[Data extracted from a collection]

=====

(* ===== verification/Manager.v ===== *)
(** * Commands of the instance manager (backend/manager.go, commands.go, install.go, steamlogin.go)

    What a request does to a server: a LinuxGSM command with its output streamed, a bulk
    action, the input of the console, an installation, and the deletion.  An operation is the
    list of what it does to the outside, in order; what tmux, LinuxGSM and the runtime answer
    is in its environment.  Who may run when is the subject of Locks.v, the status a server
    shows that of Status.v. *)

From Stdlib Require Import ZArith Lia Bool String Ascii List.
From stdpp Require Import base gmap strings list fin_maps.
From S2P Require Import Prelude GoStrings Text Validate Authz Paths SafeFs Cron Cfg Stores ProxyController Output.

(** ** The commands of a game (commands.go) *)

(** [values]: engine, appid and consoleinteract of the merged configs. *)
Definition linuxGSMCommands (values : gmap string string) (shortname : string) : list string :=
  let value k := default "" (values !! k) in
  let engine := value "engine" in
  let named names := mem shortname names in
  let add (b : bool) (names : list string) := if b then names else [] in
  ["start"; "stop"; "restart"; "monitor"; "test-alert"; "details"; "postdetails"; "skeleton"; "update-lgsm"] ++
  (let updates := (named ["jk2"; "jk3"; "etl"] || negb (String.eqb engine "idtech3")) &&
                  negb (named ["bf1942"; "bfv"; "samp"; "ut2k4"]) && negb (mem engine ["idtech2"; "iw2.0"; "iw3.0"; "quake"]) in
   add updates ["update"; "check-update"] ++
   add (updates && (negb (String.eqb (value "appid") "") || named ["mta"; "hyt"])) ["force-update"]) ++
  add (negb (String.eqb (value "appid") "")) ["validate"] ++ ["backup"] ++
  add (String.eqb (value "consoleinteract") "yes") ["send"] ++
  add (mem engine ["source"; "goldsrc"]) ["fastdl"] ++
  add (named ["ts3"]) ["change-password"] ++
  add (named ["rust"]) ["full-wipe"; "map-wipe"] ++
  add (mem engine ["unreal"; "unreal2"]) ["map-compressor"] ++
  add (named ["mta"]) ["install-default-resources"] ++
  add (String.eqb engine "source" || named ["cs2"; "rust"; "hq"; "sdtd"; "cs"; "dod"; "tfc"; "ns"; "ts"; "hldm"; "vh"])
    ["mods-install"; "mods-remove"; "mods-update"] ++
  add (named ["arma3"; "dayz"; "bt"; "col"; "hw"; "l4d2"; "ohd"; "sb"; "squad"; "squad44"; "sol"; "st"]) ["workshop-update"].
Definition HasCommand (commands : option (list string)) (command : string) : bool :=
  match commands with None => true | Some l => mem command l end.

(** ** tmux *)

Definition tmuxSaysNoServer (stderr : string) : bool :=
  existsb (contains stderr) ["no server running"; "No such file or directory"; "Connection refused"].

(** What [tmux list-sessions] did: its output, and whether it failed, within its time, with what
    message. *)
Record tmux_reply := mkReply { tr_out : string; tr_failed : bool; tr_late : bool; tr_stderr : string }.
Inductive tmux_error := NoServer | TmuxUnclear.
Definition listTmuxSessions (r : tmux_reply) : result tmux_error string :=
  if negb (tr_failed r) then Ok (tr_out r)
  else if tr_late r || negb (tmuxSaysNoServer (tr_stderr r)) then Err TmuxUnclear else Err NoServer.

Inductive tmuxState := tmuxAbsent | tmuxActive | tmuxUnknown.
(** [tmux]: what the server behind each socket answers. *)
Fixpoint session_state (tmux : string -> tmux_reply) (script : string) (sockets : list string) (state : tmuxState) : tmuxState :=
  match sockets with
  | [] => state
  | socket :: r =>
      match listTmuxSessions (tmux socket) with
      | Err TmuxUnclear => session_state tmux script r tmuxUnknown
      | Ok sessions => if tmuxSessionExists sessions script then tmuxActive else session_state tmux script r state
      | Err NoServer => session_state tmux script r state
      end
  end.
Definition reTmuxUID (s : string) : bool :=
  sall (fun c => is_alnum c || one_of "_-" c) s && (1 <=? slen s) && (slen s <=? 64).
(** [uid]: the first 256 bytes of the uid file. *)
Definition linuxGSMTmuxSocketNames (script : string) (uid : option string) : list string :=
  let sockets := match uid with
                 | Some u => let u := trim_space (stake 256 u) in if reTmuxUID u then appendUniqueString [] (script +:+ "-" +:+ u) else []
                 | None => []
                 end in
  appendUniqueString sockets script.
Definition tmuxSessionState (tmux : string -> tmux_reply) (script : string) (uid : option string) : tmuxState :=
  session_state tmux script (linuxGSMTmuxSocketNames script uid) tmuxAbsent.
Definition isTmuxSessionActive (tmux : string -> tmux_reply) (script : string) (uid : option string) : bool :=
  match tmuxSessionState tmux script uid with tmuxAbsent => false | _ => true end.
Definition findLinuxGSMTmuxTarget (tmux : string -> tmux_reply) (script : string) (uid : option string) : option (string * string) :=
  match List.find (fun socket => match listTmuxSessions (tmux socket) with Ok s => tmuxSessionExists s script | Err _ => false end)
          (linuxGSMTmuxSocketNames script uid) with
  | Some socket => Some (socket, script)
  | None => None
  end.

(** ** The console *)

Definition ValidateConsoleCommand (command : string) : bool :=
  negb (String.eqb (trim_space command) "") && (slen command <=? 1024) && forallb (fun r => negb (is_control r)) (runes (to_bytes command)).
(* ===== verification/HostUsers.v ===== *)
(** * Linux users of game servers (backend/host_users.go, backend/runtime_host.go)

    Which Linux accounts the dashboard may use and which it may delete: the users it recorded as
    created by itself, administrator accounts, dedicated server users, and the deletion of a
    server with or without its user.  What the machine answers is a record of functions; what a
    deletion does is a list of events. *)

From Stdlib Require Import ZArith Lia Bool String Ascii List.
From stdpp Require Import base gmap strings list fin_maps.
From S2P Require Import Prelude GoStrings Validate Paths Cfg Schedule Stores ConfigFiles Output Manager Autostart.

(** ** What the machine answers *)

Inductive file_type := TDir | TRegular | TSymlink | TOther.
Record file_info := mkInfo { f_type : file_type; f_uid : Z; f_size : Z; f_mode : Z }.
Inductive lstat_answer := Found (i : file_info) | Missing | LstatError.

(** [m_head] gives the first 500 bytes of a file, [m_eval] is [filepath.EvalSymlinks]. *)
Record machine := mkMachine {
  m_passwd : option string; m_group : option string;
  m_lstat : string -> lstat_answer; m_readDir : string -> option (list (string * file_type));
  m_head : string -> option string; m_eval : string -> option string }.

=====

PROBLEM DESCRIPTION → Write each line of the data down again exactly as it reads.

WORKED SOLUTION →
(* ===== verification/Manager.v ===== *)
(** * Commands of the instance manager (backend/manager.go, commands.go, install.go, steamlogin.go)

    What a request does to a server: a LinuxGSM command with its output streamed, a bulk
    action, the input of the console, an installation, and the deletion.  An operation is the
    list of what it does to the outside, in order; what tmux, LinuxGSM and the runtime answer
    is in its environment.  Who may run when is the subject of Locks.v, the status a server
    shows that of Status.v. *)

From Stdlib Require Import ZArith Lia Bool String Ascii List.
From stdpp Require Import base gmap strings list fin_maps.
From S2P Require Import Prelude GoStrings Text Validate Authz Paths SafeFs Cron Cfg Stores ProxyController Output.

(** ** The commands of a game (commands.go) *)

(** [values]: engine, appid and consoleinteract of the merged configs. *)
Definition linuxGSMCommands (values : gmap string string) (shortname : string) : list string :=
  let value k := default "" (values !! k) in
  let engine := value "engine" in
  let named names := mem shortname names in
  let add (b : bool) (names : list string) := if b then names else [] in
  ["start"; "stop"; "restart"; "monitor"; "test-alert"; "details"; "postdetails"; "skeleton"; "update-lgsm"] ++
  (let updates := (named ["jk2"; "jk3"; "etl"] || negb (String.eqb engine "idtech3")) &&
                  negb (named ["bf1942"; "bfv"; "samp"; "ut2k4"]) && negb (mem engine ["idtech2"; "iw2.0"; "iw3.0"; "quake"]) in
   add updates ["update"; "check-update"] ++
   add (updates && (negb (String.eqb (value "appid") "") || named ["mta"; "hyt"])) ["force-update"]) ++
  add (negb (String.eqb (value "appid") "")) ["validate"] ++ ["backup"] ++
  add (String.eqb (value "consoleinteract") "yes") ["send"] ++
  add (mem engine ["source"; "goldsrc"]) ["fastdl"] ++
  add (named ["ts3"]) ["change-password"] ++
  add (named ["rust"]) ["full-wipe"; "map-wipe"] ++
  add (mem engine ["unreal"; "unreal2"]) ["map-compressor"] ++
  add (named ["mta"]) ["install-default-resources"] ++
  add (String.eqb engine "source" || named ["cs2"; "rust"; "hq"; "sdtd"; "cs"; "dod"; "tfc"; "ns"; "ts"; "hldm"; "vh"])
    ["mods-install"; "mods-remove"; "mods-update"] ++
  add (named ["arma3"; "dayz"; "bt"; "col"; "hw"; "l4d2"; "ohd"; "sb"; "squad"; "squad44"; "sol"; "st"]) ["workshop-update"].
Definition HasCommand (commands : option (list string)) (command : string) : bool :=
  match commands with None => true | Some l => mem command l end.

(** ** tmux *)

Definition tmuxSaysNoServer (stderr : string) : bool :=
  existsb (contains stderr) ["no server running"; "No such file or directory"; "Connection refused"].

(** What [tmux list-sessions] did: its output, and whether it failed, within its time, with what
    message. *)
Record tmux_reply := mkReply { tr_out : string; tr_failed : bool; tr_late : bool; tr_stderr : string }.
Inductive tmux_error := NoServer | TmuxUnclear.
Definition listTmuxSessions (r : tmux_reply) : result tmux_error string :=
  if negb (tr_failed r) then Ok (tr_out r)
  else if tr_late r || negb (tmuxSaysNoServer (tr_stderr r)) then Err TmuxUnclear else Err NoServer.

Inductive tmuxState := tmuxAbsent | tmuxActive | tmuxUnknown.
(** [tmux]: what the server behind each socket answers. *)
Fixpoint session_state (tmux : string -> tmux_reply) (script : string) (sockets : list string) (state : tmuxState) : tmuxState :=
  match sockets with
  | [] => state
  | socket :: r =>
      match listTmuxSessions (tmux socket) with
      | Err TmuxUnclear => session_state tmux script r tmuxUnknown
      | Ok sessions => if tmuxSessionExists sessions script then tmuxActive else session_state tmux script r state
      | Err NoServer => session_state tmux script r state
      end
  end.
Definition reTmuxUID (s : string) : bool :=
  sall (fun c => is_alnum c || one_of "_-" c) s && (1 <=? slen s) && (slen s <=? 64).
(** [uid]: the first 256 bytes of the uid file. *)
Definition linuxGSMTmuxSocketNames (script : string) (uid : option string) : list string :=
  let sockets := match uid with
                 | Some u => let u := trim_space (stake 256 u) in if reTmuxUID u then appendUniqueString [] (script +:+ "-" +:+ u) else []
                 | None => []
                 end in
  appendUniqueString sockets script.
Definition tmuxSessionState (tmux : string -> tmux_reply) (script : string) (uid : option string) : tmuxState :=
  session_state tmux script (linuxGSMTmuxSocketNames script uid) tmuxAbsent.
Definition isTmuxSessionActive (tmux : string -> tmux_reply) (script : string) (uid : option string) : bool :=
  match tmuxSessionState tmux script uid with tmuxAbsent => false | _ => true end.
Definition findLinuxGSMTmuxTarget (tmux : string -> tmux_reply) (script : string) (uid : option string) : option (string * string) :=
  match List.find (fun socket => match listTmuxSessions (tmux socket) with Ok s => tmuxSessionExists s script | Err _ => false end)
          (linuxGSMTmuxSocketNames script uid) with
  | Some socket => Some (socket, script)
  | None => None
  end.

(** ** The console *)

Definition ValidateConsoleCommand (command : string) : bool :=
  negb (String.eqb (trim_space command) "") && (slen command <=? 1024) && forallb (fun r => negb (is_control r)) (runes (to_bytes command)).
(* ===== verification/HostUsers.v ===== *)
(** * Linux users of game servers (backend/host_users.go, backend/runtime_host.go)

    Which Linux accounts the dashboard may use and which it may delete: the users it recorded as
    created by itself, administrator accounts, dedicated server users, and the deletion of a
    server with or without its user.  What the machine answers is a record of functions; what a
    deletion does is a list of events. *)

From Stdlib Require Import ZArith Lia Bool String Ascii List.
From stdpp Require Import base gmap strings list fin_maps.
From S2P Require Import Prelude GoStrings Validate Paths Cfg Schedule Stores ConfigFiles Output Manager Autostart.

(** ** What the machine answers *)

Inductive file_type := TDir | TRegular | TSymlink | TOther.
Record file_info := mkInfo { f_type : file_type; f_uid : Z; f_size : Z; f_mode : Z }.
Inductive lstat_answer := Found (i : file_info) | Missing | LstatError.

(** [m_head] gives the first 500 bytes of a file, [m_eval] is [filepath.EvalSymlinks]. *)
Record machine := mkMachine {
  m_passwd : option string; m_group : option string;
  m_lstat : string -> lstat_answer; m_readDir : string -> option (list (string * file_type));
  m_head : string -> option string; m_eval : string -> option string }.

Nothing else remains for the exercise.